Reason Tim, Benbow Emma, Langham Julia, Gimblett Andy, Klijn Sven L, Malcolm Bill
Estima Scientific, Mediaworks, 191 Wood Lane, London, W12 7FP, UK.
Bristol Myers Squibb, Princeton, NJ, USA.
Pharmacoecon Open. 2024 Mar;8(2):205-220. doi: 10.1007/s41669-024-00476-9. Epub 2024 Feb 10.
The emergence of artificial intelligence, capable of human-level performance on some tasks, presents an opportunity to revolutionise development of systematic reviews and network meta-analyses (NMAs). In this pilot study, we aim to assess use of a large-language model (LLM, Generative Pre-trained Transformer 4 [GPT-4]) to automatically extract data from publications, write an R script to conduct an NMA and interpret the results.
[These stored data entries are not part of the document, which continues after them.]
Definition exec (c : call) (pm : t) : t :=
  match c with
  | RecordMetric label value => recordMetric label value pm
  | RecordCacheHit => recordCacheHit pm
  | RecordCacheMiss => recordCacheMiss pm
  | Reset => reset pm
  end.

(** Runs the calls from left to right. *)
Definition run (cs : list call) (pm : t) : t :=
  foldl (fun acc c => exec c acc) pm cs.

(** Cache accesses recorded by a sequence of calls since the last reset. *)
Fixpoint hits_of (cs : list call) (acc : N) : N :=
  match cs with
  | [] => acc
  | RecordCacheHit :: r => hits_of r (acc + 1)
  | Reset :: r => hits_of r 0
  | _ :: r => hits_of r acc
  end.

Fixpoint misses_of (cs : list call) (acc : N) : N :=
  match cs with
  | [] => acc
  | RecordCacheMiss :: r => misses_of r (acc + 1)
  | Reset :: r => misses_of r 0
  | _ :: r => misses_of r acc
  end.

(** Every label's array holds at most 100 values. *)
Definition bounded (pm : t) : Prop :=
  map_Forall (fun _ values => (length values <= 100)%nat) (metrics pm).

(** [getAverageMetric(label)]. *)
Definition getAverageMetric (label : string) (pm : t) : JS.number :=
  match metrics pm !! label with
  | None => JS.pzero
  | Some values =>
      match values with
      | [] => JS.pzero
      | _ :: _ =>
          let sum := foldl JS.add JS.pzero values in
          JS.div sum (JS.of_Z (Z.of_nat (length values)))
      end
  end.





(** The values recorded under [label] since the last reset, oldest first,
    continuing [acc]. *)
Fixpoint recorded (label : string) (cs : list call) (acc : list JS.number)
  : list JS.number :=
  match cs with
  | [] => acc
  | RecordMetric l v :: r =>
      recorded label r (if String.eqb l label then acc ++ [v] else acc)
  | Reset :: r => recorded label r []
  | _ :: r => recorded label r acc
  end.

(** The last [n] elements of a list. *)
Definition last_n {A} (n : nat) (l : list A) : list A :=
  drop (length l - n) l.

(** What the map holds for a label under which [vs] were recorded. *)
Definition window (vs : list JS.number) : option (list JS.number) :=
  match vs with
  | [] => None
  | _ :: _ => Some (last_n 100 vs)
  end.


End PerformanceMonitor.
We considered four case studies involving binary and time-to-event outcomes in two disease areas, for which an NMA had previously been conducted manually. For each case study, a Python script was developed that communicated with the LLM via application programming interface (API) calls. The LLM was prompted to extract relevant data from publications, to create an R script to be used to run the NMA and then to produce a small report describing the analysis.
The LLM had a > 99% success rate of accurately extracting data across 20 runs for each case study and could generate R scripts that could be run end-to-end without human input. It also produced good quality reports describing the disease area, analysis conducted, results obtained and a correct interpretation of the results.
This study provides a promising indication of the feasibility of using current generation LLMs to automate data extraction, code generation and NMA result interpretation, which could result in significant time savings and reduce human error. This is provided that routine technical checks are performed, as recommend for human-conducted analyses. Whilst not currently 100% consistent, LLMs are likely to improve with time.
人工智能的出现使其在某些任务上能够达到人类水平的表现,这为系统性综述和网状Meta分析(NMA)的发展带来了变革的机遇。在这项试点研究中,我们旨在评估使用大型语言模型(LLM,生成式预训练变换器4 [GPT-4])自动从出版物中提取数据、编写用于进行NMA的R脚本并解释结果。
我们考虑了四个案例研究,涉及两个疾病领域的二元结局和事件发生时间结局,此前已针对这些案例手动进行了NMA。对于每个案例研究,开发了一个通过应用程序编程接口(API)调用与LLM通信的Python脚本。提示LLM从出版物中提取相关数据,创建一个用于运行NMA的R脚本,然后生成一份描述该分析的简短报告。
对于每个案例研究,LLM在20次运行中准确提取数据的成功率超过99%,并且可以生成无需人工输入即可端到端运行的R脚本。它还生成了高质量的报告,描述了疾病领域、进行的分析、获得的结果以及对结果的正确解释。
本研究为使用当前一代LLM实现数据提取、代码生成和NMA结果解释自动化的可行性提供了有前景的迹象,这可能会显著节省时间并减少人为错误。前提是要像对人工进行的分析那样进行常规技术检查。虽然目前LLM并非100%一致,但随着时间的推移可能会有所改进。